(Work instruction)
Please show every line from the entries that carries the word "pose".

(Available data)
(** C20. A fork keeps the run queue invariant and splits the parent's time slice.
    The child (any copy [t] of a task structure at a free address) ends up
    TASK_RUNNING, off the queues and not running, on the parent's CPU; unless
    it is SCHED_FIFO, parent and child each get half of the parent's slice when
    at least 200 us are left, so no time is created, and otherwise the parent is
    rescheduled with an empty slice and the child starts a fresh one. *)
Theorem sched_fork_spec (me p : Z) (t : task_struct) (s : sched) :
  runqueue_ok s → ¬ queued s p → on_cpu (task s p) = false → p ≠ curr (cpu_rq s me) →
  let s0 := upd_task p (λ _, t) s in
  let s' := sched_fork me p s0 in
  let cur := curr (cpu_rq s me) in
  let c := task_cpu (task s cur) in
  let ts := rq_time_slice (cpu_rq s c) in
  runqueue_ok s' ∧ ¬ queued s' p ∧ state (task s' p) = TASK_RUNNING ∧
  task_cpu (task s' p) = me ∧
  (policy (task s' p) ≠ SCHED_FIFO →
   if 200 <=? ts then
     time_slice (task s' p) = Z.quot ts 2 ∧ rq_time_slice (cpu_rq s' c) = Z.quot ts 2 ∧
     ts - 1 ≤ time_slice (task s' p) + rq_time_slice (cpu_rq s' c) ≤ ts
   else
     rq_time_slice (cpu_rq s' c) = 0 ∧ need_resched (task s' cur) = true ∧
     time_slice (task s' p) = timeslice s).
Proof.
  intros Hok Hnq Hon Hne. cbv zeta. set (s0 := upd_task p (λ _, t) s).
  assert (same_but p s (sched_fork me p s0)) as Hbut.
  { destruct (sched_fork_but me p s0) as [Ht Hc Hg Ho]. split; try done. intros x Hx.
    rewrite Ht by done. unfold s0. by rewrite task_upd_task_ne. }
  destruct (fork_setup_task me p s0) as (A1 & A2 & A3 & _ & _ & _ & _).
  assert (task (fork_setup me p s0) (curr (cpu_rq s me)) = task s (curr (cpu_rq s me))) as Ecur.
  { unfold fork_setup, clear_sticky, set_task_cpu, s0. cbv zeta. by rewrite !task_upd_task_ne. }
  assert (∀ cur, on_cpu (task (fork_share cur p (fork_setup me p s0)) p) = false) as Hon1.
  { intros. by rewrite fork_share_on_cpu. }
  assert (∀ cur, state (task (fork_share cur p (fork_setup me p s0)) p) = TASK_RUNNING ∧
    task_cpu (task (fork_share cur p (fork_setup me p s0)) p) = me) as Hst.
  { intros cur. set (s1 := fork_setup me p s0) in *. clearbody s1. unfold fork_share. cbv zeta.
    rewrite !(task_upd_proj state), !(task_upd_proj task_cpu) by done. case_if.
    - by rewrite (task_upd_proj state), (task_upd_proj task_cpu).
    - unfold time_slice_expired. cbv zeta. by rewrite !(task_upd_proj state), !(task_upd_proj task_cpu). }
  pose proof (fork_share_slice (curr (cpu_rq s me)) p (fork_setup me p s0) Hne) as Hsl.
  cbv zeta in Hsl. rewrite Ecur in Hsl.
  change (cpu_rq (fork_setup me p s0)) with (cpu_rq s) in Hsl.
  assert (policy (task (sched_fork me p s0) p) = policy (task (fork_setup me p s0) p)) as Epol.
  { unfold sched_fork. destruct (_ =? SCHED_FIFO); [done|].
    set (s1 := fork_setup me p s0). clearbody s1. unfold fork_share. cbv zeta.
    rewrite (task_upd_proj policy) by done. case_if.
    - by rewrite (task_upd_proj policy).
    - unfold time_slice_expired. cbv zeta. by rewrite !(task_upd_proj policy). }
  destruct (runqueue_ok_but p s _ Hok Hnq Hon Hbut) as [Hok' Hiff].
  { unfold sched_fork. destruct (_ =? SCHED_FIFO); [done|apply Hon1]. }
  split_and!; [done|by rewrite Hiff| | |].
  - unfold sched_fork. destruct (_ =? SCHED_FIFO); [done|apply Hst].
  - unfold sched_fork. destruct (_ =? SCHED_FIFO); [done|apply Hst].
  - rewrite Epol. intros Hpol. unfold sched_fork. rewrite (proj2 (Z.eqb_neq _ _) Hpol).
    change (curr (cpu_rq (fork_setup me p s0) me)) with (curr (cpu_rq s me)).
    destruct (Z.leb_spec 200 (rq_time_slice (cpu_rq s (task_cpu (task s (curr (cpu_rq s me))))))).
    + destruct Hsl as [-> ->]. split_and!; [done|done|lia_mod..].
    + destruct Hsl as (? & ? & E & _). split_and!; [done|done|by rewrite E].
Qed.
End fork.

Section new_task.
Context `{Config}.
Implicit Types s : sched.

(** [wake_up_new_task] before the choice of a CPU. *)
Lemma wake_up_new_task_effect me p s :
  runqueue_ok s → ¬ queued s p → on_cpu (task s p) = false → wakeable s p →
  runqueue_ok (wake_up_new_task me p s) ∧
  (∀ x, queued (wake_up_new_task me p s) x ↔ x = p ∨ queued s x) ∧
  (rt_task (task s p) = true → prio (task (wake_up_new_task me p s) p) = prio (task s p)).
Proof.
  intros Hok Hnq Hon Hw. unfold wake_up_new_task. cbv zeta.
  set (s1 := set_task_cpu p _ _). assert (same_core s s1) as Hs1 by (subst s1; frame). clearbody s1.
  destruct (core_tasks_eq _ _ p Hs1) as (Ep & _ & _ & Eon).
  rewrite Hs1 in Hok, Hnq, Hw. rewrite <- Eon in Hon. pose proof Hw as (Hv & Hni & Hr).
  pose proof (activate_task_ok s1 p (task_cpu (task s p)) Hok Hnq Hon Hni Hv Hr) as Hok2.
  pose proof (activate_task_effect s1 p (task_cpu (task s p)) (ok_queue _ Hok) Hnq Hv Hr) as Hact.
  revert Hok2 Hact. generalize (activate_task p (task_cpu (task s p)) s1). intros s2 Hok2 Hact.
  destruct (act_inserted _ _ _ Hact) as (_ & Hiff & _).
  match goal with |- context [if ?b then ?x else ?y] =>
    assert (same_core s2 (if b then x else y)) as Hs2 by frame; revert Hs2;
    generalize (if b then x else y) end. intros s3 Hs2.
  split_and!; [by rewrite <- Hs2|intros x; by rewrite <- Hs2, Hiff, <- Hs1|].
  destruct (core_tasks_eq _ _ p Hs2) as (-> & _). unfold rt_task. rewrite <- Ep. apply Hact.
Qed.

(Problem solution)
  pose proof (fork_share_slice (curr (cpu_rq s me)) p (fork_setup me p s0) Hne) as Hsl.
  rewrite Hs1 in Hok, Hnq, Hw. rewrite <- Eon in Hon. pose proof Hw as (Hv & Hni & Hr).
  pose proof (activate_task_ok s1 p (task_cpu (task s p)) Hok Hnq Hon Hni Hv Hr) as Hok2.
  pose proof (activate_task_effect s1 p (task_cpu (task s p)) (ok_queue _ Hok) Hnq Hv Hr) as Hact.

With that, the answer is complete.